*** Block opens ***
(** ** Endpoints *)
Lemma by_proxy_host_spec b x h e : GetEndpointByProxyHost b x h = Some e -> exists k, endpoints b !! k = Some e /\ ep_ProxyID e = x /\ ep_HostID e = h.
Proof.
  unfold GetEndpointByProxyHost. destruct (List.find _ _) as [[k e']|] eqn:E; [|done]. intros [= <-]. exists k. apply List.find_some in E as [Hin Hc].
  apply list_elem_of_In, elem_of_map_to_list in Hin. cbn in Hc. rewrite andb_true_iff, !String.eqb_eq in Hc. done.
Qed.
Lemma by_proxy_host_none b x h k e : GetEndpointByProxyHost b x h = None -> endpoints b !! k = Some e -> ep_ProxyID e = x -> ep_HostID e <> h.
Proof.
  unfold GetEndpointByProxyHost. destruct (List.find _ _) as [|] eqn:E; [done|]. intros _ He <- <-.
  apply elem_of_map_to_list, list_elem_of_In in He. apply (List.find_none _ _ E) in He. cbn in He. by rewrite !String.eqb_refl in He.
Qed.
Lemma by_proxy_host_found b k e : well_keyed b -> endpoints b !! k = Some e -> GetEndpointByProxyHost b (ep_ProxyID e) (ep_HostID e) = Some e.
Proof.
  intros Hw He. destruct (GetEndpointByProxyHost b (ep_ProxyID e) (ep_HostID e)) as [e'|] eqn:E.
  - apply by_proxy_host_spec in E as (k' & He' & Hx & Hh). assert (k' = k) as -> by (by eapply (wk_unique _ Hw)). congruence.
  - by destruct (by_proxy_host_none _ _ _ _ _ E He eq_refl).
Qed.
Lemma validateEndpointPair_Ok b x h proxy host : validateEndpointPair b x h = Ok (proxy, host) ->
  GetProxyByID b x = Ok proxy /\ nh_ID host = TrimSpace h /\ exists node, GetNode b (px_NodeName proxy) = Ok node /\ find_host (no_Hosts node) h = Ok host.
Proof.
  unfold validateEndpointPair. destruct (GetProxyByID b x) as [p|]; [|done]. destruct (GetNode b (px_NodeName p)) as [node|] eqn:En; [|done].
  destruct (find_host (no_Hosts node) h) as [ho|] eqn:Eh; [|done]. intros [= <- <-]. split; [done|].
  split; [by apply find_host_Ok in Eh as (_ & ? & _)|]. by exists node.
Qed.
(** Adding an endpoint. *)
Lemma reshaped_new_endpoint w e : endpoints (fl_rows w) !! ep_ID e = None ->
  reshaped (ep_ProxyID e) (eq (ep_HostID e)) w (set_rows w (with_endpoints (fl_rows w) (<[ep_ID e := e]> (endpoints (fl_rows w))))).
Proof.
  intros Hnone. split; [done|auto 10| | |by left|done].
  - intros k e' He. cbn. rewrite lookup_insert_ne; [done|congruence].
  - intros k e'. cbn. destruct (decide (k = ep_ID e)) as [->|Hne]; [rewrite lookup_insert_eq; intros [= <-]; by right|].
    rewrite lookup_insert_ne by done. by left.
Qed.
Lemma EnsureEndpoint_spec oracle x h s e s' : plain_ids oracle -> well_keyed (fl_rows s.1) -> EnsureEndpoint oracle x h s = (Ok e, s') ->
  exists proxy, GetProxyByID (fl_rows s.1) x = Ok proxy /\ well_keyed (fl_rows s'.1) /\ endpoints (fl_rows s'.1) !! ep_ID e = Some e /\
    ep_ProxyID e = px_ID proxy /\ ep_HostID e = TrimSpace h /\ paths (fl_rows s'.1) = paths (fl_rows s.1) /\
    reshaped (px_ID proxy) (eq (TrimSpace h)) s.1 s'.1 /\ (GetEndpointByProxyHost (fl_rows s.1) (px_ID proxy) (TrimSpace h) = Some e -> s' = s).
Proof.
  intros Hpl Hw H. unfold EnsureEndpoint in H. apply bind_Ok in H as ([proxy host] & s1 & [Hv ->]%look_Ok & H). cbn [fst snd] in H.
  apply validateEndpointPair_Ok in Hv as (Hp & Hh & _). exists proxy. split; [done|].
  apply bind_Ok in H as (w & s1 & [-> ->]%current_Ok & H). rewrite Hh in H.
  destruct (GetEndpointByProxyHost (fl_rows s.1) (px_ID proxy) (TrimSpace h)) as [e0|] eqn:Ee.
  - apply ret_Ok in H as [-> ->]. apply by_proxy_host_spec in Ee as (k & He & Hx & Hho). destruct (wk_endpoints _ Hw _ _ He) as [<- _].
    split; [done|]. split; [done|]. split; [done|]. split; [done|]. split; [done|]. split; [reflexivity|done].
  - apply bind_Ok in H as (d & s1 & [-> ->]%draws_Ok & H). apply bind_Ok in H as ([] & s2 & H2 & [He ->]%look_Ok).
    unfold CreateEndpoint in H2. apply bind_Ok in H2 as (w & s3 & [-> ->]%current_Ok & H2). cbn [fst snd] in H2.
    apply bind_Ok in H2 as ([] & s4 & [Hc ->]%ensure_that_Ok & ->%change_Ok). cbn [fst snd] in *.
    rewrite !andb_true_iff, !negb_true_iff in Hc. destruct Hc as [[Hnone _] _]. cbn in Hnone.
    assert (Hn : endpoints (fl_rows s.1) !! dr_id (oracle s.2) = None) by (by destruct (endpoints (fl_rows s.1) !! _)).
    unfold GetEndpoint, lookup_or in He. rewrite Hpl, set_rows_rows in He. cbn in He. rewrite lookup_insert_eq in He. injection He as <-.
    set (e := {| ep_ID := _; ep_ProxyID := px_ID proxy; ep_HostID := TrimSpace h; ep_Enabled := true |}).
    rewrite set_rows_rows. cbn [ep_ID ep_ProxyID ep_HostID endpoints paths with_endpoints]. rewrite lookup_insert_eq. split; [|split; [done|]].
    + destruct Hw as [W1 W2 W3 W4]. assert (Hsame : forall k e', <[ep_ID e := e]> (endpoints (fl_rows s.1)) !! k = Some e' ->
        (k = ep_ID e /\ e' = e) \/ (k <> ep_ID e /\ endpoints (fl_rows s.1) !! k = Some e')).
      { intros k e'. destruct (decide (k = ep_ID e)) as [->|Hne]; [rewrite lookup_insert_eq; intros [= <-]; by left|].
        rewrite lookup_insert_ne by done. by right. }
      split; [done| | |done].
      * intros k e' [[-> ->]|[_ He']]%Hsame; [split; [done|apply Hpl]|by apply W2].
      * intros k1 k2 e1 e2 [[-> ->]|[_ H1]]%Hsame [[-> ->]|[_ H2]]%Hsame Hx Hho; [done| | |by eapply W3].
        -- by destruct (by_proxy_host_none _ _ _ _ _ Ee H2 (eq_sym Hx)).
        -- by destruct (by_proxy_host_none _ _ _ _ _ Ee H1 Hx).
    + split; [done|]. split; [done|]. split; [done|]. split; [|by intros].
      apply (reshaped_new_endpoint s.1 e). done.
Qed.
*** Block closes ***
*** Block opens ***
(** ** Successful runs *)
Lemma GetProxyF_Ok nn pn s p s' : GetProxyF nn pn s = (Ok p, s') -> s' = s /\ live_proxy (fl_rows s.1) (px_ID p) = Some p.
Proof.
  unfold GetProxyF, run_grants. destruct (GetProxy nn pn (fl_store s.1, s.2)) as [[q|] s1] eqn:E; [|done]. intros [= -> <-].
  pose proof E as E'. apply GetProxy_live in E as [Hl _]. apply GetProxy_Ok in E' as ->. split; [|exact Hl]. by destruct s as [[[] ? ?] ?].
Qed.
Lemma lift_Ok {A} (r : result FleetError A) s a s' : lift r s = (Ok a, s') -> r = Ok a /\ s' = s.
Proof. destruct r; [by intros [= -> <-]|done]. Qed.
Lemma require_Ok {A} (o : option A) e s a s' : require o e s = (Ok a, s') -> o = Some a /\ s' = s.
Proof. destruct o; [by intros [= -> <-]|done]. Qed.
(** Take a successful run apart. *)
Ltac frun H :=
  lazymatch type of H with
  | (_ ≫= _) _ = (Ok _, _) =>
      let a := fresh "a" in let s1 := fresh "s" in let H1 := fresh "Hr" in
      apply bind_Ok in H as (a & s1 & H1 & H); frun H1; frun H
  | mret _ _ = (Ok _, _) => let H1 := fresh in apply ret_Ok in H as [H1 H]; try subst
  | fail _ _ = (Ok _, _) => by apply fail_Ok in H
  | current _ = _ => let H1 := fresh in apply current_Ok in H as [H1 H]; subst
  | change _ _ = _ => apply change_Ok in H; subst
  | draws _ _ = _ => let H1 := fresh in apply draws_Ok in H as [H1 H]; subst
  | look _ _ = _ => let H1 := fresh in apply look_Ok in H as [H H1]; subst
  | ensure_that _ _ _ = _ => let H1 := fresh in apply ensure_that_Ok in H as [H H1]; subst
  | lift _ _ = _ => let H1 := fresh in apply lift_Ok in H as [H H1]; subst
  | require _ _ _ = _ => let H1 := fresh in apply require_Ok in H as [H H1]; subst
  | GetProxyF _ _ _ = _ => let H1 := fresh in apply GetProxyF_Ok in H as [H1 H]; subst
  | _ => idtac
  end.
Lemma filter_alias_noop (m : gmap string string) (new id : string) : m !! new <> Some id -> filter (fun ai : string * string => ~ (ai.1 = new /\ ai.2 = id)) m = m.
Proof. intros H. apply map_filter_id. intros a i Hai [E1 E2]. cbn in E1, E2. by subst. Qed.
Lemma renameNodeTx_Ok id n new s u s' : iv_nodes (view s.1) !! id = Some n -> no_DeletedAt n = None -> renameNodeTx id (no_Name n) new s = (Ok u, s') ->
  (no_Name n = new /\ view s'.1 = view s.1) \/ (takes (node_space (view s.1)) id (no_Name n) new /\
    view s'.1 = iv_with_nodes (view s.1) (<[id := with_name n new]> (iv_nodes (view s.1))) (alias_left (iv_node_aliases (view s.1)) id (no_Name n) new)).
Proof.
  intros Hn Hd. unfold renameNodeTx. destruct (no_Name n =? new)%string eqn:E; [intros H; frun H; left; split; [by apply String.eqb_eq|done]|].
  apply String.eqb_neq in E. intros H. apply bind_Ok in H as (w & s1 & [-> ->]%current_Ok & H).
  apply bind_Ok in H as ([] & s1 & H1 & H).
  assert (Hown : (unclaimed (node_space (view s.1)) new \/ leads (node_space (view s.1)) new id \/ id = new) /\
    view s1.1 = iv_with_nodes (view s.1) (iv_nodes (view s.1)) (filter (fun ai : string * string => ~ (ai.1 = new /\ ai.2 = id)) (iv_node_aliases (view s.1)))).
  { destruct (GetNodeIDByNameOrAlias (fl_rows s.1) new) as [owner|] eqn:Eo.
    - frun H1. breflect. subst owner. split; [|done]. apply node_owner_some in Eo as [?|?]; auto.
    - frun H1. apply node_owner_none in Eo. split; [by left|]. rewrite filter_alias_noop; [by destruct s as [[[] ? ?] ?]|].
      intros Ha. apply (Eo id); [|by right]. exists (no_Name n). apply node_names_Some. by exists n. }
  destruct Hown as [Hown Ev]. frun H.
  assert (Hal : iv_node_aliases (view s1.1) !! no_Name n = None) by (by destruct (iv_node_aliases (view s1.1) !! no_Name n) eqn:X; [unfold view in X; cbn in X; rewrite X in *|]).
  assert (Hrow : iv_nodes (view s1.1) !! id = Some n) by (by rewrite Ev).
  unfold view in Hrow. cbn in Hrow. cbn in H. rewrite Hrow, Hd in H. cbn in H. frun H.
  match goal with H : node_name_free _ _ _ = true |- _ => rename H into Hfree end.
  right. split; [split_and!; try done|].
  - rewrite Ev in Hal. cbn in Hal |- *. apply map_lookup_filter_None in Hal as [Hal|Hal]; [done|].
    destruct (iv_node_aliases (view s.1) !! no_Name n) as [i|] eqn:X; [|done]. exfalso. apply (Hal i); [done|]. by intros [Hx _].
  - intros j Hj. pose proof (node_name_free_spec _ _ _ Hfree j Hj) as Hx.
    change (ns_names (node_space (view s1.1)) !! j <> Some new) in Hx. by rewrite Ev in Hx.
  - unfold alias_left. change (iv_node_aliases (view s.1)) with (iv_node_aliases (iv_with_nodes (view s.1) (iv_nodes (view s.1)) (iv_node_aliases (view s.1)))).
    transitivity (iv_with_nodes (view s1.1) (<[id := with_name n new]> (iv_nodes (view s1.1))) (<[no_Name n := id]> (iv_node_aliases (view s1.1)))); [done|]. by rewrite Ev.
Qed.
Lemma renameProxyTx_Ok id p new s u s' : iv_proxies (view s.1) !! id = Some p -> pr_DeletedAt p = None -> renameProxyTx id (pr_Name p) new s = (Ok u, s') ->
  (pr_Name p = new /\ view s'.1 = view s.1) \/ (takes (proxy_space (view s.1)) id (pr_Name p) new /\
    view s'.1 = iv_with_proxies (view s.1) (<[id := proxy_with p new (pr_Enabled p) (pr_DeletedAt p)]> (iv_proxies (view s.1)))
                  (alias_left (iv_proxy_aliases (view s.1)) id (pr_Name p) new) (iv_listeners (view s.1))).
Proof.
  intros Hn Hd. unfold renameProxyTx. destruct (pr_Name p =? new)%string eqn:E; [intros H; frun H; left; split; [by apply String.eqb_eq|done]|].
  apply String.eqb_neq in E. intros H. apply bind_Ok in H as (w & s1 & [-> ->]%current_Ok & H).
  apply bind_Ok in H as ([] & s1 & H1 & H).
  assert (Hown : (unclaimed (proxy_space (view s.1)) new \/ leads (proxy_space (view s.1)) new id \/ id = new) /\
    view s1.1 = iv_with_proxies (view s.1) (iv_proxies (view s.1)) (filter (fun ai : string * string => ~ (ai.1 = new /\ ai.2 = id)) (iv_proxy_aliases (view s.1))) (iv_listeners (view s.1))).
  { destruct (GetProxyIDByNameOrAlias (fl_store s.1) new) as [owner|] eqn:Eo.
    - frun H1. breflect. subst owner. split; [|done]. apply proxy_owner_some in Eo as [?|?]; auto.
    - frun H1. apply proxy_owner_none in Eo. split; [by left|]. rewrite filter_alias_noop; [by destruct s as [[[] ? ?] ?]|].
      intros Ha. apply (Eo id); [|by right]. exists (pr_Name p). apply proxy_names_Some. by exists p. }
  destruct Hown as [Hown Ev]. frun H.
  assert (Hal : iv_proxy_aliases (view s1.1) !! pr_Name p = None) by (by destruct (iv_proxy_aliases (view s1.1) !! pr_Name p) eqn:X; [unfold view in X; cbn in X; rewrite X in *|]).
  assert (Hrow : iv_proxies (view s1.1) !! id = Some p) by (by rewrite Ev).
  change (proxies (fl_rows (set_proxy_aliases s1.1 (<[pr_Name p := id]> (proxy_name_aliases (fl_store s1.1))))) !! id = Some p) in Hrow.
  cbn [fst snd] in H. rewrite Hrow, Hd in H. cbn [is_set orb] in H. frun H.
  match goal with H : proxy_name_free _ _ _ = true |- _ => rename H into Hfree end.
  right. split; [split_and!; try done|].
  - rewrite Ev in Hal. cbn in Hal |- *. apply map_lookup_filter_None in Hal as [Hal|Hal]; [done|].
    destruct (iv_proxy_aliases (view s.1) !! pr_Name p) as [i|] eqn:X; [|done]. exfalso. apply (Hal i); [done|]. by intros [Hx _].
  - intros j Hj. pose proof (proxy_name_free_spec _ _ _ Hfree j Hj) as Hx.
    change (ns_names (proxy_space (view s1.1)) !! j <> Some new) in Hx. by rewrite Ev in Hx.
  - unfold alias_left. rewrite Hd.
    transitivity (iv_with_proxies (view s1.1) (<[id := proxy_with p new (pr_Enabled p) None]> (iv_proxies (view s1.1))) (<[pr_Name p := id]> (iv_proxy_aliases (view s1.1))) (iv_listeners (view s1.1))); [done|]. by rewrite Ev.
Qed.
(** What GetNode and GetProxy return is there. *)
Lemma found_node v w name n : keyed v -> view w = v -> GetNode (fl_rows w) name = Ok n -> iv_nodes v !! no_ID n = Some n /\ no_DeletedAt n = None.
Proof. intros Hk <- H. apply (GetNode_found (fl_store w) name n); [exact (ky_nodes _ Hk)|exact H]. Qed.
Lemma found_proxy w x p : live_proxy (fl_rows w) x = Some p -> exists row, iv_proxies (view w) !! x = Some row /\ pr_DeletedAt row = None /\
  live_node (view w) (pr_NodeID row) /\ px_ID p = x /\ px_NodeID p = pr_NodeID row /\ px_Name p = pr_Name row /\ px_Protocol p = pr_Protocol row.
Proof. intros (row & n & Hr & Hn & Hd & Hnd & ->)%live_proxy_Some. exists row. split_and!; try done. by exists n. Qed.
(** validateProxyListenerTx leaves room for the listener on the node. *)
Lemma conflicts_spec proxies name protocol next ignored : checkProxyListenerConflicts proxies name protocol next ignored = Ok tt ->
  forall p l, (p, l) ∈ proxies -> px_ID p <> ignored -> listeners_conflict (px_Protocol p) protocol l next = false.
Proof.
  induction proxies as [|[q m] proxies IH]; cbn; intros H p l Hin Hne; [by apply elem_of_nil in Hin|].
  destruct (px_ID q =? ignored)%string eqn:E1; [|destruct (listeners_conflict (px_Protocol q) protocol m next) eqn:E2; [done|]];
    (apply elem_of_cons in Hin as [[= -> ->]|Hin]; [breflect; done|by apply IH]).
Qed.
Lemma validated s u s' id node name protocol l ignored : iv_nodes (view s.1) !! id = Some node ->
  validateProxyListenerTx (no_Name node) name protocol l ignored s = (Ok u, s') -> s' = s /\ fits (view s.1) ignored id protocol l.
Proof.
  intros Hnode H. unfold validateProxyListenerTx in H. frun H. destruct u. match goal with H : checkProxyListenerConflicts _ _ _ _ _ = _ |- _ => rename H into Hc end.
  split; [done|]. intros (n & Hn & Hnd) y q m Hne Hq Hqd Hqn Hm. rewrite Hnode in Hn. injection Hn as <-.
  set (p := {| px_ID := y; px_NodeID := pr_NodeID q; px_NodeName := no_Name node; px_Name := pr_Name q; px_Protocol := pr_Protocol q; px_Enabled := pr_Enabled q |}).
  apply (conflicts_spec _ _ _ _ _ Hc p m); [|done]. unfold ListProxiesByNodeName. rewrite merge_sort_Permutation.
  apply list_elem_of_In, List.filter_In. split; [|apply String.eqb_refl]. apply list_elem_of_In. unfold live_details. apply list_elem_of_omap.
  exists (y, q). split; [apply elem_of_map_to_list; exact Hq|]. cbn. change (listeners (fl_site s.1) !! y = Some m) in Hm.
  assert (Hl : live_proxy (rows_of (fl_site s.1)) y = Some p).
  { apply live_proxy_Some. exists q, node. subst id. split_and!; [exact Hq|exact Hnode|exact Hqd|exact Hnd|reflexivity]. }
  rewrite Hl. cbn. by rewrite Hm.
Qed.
*** Block closes ***
_PROBLEM REQUIREMENTS:_
Go through the material and select each line with the string "lift" in it.

_OUTPUT FOR THIS EXERCISE:_
Lemma lift_Ok {A} (r : result FleetError A) s a s' : lift r s = (Ok a, s') -> r = Ok a /\ s' = s.
  | lift _ _ = _ => let H1 := fresh in apply lift_Ok in H as [H H1]; subst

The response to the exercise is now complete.